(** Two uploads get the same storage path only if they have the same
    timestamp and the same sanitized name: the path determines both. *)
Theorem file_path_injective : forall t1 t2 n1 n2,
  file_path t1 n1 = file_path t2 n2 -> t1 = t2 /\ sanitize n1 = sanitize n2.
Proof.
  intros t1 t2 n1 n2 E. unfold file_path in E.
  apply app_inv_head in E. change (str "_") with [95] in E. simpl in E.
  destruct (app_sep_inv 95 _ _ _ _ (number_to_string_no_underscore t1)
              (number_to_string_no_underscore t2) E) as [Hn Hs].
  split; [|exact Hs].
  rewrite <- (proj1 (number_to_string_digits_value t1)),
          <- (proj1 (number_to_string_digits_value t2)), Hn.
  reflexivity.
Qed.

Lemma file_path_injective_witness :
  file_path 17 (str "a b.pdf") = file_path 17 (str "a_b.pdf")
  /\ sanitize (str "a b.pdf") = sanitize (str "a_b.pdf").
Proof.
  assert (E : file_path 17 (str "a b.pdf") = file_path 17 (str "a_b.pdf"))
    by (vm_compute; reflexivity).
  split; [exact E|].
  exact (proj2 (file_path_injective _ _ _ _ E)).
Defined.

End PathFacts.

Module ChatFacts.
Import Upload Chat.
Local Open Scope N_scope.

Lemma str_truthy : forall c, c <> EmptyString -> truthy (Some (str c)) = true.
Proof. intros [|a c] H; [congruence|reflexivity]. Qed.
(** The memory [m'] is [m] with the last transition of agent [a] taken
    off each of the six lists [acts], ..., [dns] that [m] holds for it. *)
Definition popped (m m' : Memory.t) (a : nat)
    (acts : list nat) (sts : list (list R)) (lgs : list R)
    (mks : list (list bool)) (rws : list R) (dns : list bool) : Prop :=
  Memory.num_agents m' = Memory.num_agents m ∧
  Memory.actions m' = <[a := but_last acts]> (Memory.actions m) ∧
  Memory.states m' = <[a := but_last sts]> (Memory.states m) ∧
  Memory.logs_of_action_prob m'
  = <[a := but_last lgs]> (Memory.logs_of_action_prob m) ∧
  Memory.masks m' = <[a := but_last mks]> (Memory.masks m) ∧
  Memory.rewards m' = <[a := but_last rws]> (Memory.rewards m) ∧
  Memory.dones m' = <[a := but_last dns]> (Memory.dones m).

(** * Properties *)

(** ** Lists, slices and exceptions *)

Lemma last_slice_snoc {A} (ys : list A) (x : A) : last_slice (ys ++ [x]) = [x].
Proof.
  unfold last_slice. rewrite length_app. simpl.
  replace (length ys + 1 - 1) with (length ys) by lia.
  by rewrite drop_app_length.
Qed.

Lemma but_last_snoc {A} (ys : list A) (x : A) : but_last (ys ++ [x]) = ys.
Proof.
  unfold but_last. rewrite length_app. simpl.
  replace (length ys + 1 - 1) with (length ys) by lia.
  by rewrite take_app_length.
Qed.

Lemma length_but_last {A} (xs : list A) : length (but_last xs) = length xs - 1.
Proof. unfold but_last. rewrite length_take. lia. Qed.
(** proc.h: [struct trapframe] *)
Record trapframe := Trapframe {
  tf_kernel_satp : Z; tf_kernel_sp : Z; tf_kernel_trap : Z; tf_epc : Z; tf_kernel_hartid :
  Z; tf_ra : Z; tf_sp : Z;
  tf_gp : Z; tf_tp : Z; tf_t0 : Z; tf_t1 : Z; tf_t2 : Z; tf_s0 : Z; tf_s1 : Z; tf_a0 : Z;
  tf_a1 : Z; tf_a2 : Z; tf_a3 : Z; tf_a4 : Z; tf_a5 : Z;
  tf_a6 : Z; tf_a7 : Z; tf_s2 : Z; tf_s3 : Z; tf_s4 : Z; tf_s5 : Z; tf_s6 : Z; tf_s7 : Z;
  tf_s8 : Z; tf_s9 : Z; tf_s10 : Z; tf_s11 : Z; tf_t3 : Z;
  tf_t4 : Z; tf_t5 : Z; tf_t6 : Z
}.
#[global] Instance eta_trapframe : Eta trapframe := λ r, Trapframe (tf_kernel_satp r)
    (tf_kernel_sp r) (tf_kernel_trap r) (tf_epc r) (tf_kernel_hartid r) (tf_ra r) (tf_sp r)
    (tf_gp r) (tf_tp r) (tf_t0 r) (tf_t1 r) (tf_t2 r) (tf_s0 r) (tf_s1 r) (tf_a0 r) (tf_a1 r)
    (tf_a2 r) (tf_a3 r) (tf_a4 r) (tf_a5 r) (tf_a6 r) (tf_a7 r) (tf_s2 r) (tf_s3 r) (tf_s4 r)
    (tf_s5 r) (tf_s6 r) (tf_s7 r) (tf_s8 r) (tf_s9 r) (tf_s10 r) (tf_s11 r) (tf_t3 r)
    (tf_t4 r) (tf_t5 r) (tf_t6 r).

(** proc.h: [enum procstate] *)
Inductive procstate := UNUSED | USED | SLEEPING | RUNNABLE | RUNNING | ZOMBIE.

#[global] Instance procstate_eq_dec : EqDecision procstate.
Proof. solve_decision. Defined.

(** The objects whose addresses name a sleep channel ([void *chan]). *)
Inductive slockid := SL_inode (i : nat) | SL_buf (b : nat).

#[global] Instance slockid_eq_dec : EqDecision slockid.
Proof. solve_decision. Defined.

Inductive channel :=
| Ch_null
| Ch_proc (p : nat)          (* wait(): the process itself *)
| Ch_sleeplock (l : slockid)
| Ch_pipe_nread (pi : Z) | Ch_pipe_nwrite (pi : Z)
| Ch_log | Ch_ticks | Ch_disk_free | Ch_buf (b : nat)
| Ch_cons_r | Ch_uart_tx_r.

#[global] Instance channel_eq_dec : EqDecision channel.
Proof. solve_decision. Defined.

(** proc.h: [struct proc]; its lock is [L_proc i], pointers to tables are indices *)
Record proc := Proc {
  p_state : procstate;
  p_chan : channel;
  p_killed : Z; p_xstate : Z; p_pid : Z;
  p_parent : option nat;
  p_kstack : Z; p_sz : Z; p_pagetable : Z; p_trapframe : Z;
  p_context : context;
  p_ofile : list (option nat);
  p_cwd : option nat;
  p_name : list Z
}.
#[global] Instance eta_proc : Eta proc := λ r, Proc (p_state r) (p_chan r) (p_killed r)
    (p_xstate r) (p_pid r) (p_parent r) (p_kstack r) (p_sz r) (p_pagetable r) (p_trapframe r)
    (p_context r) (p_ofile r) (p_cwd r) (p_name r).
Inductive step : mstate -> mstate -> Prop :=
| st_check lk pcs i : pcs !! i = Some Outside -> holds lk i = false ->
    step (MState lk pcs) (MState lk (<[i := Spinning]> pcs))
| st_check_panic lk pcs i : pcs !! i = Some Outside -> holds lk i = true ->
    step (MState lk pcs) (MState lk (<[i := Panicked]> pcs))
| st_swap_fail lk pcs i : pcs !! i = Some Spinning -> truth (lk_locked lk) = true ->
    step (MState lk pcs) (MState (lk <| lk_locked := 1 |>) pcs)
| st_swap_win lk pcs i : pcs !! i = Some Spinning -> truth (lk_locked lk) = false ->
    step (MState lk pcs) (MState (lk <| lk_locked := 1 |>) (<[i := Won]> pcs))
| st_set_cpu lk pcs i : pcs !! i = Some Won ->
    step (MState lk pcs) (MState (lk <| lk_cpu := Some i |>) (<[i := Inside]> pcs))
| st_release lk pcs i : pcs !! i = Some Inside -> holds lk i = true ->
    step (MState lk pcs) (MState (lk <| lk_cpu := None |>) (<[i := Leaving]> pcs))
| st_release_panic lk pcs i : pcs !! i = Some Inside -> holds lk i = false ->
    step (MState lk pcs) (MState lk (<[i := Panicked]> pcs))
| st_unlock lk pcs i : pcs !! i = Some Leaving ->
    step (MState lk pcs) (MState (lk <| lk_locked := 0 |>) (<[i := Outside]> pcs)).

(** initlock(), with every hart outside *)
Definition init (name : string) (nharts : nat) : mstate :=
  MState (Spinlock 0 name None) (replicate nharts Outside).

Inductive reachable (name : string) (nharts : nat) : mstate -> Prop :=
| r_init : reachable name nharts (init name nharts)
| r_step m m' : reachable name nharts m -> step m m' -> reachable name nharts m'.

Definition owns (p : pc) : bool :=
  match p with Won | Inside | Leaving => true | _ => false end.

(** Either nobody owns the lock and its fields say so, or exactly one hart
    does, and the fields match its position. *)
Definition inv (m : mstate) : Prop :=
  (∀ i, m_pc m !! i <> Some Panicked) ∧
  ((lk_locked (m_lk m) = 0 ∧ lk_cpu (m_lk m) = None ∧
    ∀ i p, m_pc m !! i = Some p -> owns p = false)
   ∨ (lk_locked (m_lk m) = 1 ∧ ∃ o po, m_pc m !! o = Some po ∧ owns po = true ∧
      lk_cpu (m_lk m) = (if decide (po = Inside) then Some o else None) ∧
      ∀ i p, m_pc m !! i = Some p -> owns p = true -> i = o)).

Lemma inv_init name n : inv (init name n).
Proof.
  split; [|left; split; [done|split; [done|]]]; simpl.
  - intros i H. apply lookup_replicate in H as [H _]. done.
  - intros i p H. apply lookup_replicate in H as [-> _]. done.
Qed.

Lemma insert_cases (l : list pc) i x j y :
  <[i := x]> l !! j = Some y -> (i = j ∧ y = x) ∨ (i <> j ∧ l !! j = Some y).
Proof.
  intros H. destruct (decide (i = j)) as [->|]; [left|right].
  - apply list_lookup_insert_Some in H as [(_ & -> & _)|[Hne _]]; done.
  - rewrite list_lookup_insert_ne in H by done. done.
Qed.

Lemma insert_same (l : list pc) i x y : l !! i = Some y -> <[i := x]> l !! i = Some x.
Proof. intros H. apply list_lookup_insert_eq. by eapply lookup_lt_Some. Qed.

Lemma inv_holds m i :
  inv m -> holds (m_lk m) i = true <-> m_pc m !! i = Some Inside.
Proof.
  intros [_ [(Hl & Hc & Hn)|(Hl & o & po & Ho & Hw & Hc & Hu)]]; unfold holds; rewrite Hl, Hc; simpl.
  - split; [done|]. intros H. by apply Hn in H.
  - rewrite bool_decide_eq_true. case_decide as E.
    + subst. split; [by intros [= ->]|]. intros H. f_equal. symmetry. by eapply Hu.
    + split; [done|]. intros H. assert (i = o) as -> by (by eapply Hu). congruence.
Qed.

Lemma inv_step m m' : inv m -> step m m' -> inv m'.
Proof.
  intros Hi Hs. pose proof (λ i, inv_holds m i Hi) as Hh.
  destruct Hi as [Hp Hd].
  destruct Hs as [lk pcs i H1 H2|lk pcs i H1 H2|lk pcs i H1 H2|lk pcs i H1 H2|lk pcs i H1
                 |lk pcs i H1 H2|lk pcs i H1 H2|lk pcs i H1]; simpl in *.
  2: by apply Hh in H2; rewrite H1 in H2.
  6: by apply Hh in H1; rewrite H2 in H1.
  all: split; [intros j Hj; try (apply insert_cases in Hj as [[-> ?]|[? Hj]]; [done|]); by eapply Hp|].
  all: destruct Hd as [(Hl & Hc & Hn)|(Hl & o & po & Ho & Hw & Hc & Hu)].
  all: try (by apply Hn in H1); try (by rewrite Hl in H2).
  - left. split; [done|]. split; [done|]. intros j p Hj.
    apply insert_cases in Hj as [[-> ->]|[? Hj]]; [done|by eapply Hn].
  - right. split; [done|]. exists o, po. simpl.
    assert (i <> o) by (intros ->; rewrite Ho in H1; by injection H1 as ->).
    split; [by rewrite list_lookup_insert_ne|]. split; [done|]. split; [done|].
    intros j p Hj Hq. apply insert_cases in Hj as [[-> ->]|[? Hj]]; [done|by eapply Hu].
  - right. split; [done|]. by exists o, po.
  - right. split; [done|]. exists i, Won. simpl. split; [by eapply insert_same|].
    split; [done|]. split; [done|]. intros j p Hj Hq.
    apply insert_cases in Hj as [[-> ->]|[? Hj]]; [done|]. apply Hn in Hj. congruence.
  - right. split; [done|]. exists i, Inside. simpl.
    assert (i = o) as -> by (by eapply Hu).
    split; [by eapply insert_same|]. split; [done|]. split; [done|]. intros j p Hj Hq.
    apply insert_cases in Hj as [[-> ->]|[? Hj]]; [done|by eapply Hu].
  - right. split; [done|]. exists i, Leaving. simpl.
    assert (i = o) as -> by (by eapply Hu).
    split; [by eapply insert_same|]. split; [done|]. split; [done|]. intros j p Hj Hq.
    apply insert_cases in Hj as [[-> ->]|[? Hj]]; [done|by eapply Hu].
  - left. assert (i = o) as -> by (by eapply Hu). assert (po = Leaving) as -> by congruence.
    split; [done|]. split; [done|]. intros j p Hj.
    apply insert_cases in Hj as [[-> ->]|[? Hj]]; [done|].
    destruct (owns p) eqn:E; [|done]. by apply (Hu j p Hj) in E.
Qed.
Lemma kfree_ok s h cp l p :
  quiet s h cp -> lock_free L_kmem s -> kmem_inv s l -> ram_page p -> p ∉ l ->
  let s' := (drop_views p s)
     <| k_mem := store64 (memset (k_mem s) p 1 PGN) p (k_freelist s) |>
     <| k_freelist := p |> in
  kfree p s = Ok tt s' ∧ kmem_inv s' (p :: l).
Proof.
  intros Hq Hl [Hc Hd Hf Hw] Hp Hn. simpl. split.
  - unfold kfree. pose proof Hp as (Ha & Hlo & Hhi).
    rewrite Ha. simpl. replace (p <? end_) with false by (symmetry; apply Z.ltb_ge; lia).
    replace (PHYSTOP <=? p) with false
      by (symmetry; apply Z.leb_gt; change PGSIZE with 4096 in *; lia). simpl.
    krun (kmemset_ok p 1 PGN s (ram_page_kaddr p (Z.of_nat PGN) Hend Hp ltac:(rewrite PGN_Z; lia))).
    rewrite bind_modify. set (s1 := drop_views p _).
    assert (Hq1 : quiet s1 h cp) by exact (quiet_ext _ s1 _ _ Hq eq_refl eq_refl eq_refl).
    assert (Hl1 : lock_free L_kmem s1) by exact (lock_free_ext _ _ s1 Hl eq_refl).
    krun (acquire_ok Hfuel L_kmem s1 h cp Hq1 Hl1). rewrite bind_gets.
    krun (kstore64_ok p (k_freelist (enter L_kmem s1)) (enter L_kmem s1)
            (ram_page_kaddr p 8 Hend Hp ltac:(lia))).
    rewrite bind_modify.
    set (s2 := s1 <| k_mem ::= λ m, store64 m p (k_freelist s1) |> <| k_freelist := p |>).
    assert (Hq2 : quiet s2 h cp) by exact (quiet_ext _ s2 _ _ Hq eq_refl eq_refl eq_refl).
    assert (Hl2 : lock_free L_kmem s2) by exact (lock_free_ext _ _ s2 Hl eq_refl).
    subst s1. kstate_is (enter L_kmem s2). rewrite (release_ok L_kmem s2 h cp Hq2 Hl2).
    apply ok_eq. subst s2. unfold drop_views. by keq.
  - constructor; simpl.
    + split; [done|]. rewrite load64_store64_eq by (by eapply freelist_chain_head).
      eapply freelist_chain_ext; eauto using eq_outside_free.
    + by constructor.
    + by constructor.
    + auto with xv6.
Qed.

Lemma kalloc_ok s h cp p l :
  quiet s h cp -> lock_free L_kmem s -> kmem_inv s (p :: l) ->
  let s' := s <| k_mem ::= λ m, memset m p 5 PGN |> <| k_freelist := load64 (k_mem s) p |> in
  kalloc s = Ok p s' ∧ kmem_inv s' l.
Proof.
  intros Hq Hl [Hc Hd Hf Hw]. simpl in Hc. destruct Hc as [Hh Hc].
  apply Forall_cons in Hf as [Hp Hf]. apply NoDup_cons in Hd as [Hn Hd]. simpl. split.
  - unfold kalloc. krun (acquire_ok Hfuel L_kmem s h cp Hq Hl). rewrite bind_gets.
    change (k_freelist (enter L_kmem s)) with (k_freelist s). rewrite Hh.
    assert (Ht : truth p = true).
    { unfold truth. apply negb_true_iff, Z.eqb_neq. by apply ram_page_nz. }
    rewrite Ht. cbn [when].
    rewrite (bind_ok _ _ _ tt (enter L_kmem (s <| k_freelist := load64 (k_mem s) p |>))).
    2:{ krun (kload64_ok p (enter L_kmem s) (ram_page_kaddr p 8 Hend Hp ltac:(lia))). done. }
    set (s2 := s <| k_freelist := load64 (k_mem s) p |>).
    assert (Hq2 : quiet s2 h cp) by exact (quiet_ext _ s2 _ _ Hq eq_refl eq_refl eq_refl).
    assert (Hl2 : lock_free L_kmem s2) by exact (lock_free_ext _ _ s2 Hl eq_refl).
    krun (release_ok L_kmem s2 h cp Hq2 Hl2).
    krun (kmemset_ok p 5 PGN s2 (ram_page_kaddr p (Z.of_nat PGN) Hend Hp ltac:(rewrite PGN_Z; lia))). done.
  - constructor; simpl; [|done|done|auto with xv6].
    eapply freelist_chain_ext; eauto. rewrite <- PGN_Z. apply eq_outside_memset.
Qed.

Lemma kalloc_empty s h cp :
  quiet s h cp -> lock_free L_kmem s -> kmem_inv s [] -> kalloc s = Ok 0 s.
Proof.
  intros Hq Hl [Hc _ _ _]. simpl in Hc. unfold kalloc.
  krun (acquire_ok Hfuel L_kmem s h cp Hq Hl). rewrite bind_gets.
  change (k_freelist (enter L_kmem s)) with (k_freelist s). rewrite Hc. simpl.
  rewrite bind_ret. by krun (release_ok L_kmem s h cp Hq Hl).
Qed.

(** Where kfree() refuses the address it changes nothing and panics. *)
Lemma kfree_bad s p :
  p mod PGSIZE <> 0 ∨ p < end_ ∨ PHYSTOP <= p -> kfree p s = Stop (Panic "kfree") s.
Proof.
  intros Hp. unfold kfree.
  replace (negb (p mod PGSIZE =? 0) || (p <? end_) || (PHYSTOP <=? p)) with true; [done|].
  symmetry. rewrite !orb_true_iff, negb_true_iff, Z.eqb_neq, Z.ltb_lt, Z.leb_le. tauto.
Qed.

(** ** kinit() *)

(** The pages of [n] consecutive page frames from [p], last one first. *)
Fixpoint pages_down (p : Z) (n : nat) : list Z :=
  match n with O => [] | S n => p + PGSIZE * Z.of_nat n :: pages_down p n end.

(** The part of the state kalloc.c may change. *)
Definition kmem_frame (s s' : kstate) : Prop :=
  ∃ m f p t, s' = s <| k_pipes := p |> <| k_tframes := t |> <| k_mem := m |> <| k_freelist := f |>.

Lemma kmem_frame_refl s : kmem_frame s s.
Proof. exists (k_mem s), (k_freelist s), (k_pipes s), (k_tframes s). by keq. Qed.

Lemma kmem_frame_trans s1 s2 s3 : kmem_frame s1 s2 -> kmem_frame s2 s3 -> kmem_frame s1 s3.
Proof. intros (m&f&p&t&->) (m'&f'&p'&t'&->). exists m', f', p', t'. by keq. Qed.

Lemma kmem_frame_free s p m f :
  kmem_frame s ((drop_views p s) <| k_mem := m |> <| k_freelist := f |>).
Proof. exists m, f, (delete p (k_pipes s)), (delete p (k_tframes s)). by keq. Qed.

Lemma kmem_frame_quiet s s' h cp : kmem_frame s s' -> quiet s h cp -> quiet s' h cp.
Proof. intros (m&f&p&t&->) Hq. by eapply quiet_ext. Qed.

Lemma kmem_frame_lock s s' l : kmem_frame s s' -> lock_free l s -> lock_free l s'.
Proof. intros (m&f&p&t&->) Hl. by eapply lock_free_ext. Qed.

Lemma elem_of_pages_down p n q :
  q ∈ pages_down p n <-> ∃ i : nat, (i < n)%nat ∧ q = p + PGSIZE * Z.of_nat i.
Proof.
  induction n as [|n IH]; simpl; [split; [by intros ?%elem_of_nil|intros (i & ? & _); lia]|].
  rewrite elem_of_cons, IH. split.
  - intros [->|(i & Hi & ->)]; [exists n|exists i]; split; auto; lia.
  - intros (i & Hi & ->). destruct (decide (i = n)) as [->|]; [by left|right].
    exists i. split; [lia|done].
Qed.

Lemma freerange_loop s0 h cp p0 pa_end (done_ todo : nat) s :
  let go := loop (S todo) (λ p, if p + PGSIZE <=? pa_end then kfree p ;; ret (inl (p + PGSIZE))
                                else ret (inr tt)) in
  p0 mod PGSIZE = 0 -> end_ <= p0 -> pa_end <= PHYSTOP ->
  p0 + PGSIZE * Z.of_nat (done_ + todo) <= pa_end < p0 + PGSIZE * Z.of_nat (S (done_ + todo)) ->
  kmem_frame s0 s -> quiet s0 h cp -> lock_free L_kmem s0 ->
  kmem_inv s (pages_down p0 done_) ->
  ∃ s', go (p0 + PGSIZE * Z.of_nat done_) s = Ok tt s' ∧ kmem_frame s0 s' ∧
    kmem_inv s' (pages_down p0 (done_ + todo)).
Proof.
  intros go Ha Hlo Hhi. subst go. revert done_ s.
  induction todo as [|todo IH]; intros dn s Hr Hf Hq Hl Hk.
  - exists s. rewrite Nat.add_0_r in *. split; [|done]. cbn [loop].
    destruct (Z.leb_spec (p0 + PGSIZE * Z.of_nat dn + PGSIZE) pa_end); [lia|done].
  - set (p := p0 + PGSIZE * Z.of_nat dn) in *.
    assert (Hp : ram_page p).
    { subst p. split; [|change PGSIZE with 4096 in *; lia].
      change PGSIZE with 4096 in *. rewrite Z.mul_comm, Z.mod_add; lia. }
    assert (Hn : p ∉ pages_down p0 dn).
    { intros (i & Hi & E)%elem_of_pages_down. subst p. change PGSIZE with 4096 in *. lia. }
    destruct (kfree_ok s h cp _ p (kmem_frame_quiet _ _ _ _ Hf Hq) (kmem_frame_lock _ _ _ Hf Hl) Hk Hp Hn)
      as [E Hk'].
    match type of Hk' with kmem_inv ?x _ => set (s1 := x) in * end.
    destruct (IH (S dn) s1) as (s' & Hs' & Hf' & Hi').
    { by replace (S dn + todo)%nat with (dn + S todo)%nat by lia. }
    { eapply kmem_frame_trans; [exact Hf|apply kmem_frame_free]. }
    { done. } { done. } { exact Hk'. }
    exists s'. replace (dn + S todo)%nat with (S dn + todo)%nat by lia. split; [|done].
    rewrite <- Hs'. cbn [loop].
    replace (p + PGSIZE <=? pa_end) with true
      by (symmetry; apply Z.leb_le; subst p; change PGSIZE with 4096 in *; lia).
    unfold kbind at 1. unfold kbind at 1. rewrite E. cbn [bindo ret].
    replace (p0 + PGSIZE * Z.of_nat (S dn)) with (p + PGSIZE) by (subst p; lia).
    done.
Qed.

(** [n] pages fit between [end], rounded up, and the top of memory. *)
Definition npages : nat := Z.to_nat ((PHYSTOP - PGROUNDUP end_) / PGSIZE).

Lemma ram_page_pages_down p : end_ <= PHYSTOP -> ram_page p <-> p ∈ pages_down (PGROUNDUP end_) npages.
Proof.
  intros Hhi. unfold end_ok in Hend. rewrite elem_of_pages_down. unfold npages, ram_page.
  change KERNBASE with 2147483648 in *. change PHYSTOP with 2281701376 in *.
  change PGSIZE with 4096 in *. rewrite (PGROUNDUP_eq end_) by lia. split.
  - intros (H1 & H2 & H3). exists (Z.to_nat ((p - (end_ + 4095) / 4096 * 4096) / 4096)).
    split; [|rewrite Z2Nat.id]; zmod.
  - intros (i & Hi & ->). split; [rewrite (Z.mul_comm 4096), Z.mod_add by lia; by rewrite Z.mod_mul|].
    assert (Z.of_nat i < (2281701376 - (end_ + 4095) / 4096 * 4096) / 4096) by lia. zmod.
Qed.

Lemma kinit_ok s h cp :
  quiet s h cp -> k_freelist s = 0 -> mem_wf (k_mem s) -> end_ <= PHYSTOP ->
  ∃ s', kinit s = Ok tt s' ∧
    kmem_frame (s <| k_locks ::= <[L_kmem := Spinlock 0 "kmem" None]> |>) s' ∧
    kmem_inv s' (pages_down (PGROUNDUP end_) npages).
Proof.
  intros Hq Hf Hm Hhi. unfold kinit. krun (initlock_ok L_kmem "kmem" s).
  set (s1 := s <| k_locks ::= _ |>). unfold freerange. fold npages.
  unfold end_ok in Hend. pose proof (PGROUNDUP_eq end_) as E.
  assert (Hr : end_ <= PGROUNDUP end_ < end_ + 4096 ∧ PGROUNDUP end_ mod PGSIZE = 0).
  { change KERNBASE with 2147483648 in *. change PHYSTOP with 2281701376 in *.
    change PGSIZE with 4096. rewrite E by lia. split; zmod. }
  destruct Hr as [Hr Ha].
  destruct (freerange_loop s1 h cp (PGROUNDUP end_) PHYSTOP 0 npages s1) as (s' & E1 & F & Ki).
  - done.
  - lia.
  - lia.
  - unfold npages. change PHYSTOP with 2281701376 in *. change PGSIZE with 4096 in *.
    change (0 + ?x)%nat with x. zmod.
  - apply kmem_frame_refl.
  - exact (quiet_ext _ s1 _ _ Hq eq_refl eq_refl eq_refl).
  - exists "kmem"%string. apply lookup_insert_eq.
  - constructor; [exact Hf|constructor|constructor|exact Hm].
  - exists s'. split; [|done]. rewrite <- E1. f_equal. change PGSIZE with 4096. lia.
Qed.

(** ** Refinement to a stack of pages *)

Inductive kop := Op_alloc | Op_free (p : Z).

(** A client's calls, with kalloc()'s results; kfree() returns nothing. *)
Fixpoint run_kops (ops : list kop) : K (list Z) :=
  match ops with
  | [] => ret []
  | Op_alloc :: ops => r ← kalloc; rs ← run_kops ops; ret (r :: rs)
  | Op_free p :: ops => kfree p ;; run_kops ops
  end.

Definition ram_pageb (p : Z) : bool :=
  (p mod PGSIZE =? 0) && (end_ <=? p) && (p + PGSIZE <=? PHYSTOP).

********

> **Exercise**: Output exactly one stretch of the listing: from the line containing "exists i. split; [lia|done]." through the line containing "p0 mod PGSIZE", both end lines included.

> **Output**:
    exists i. split; [lia|done].
Qed.

Lemma freerange_loop s0 h cp p0 pa_end (done_ todo : nat) s :
  let go := loop (S todo) (λ p, if p + PGSIZE <=? pa_end then kfree p ;; ret (inl (p + PGSIZE))
                                else ret (inr tt)) in
  p0 mod PGSIZE = 0 -> end_ <= p0 -> pa_end <= PHYSTOP ->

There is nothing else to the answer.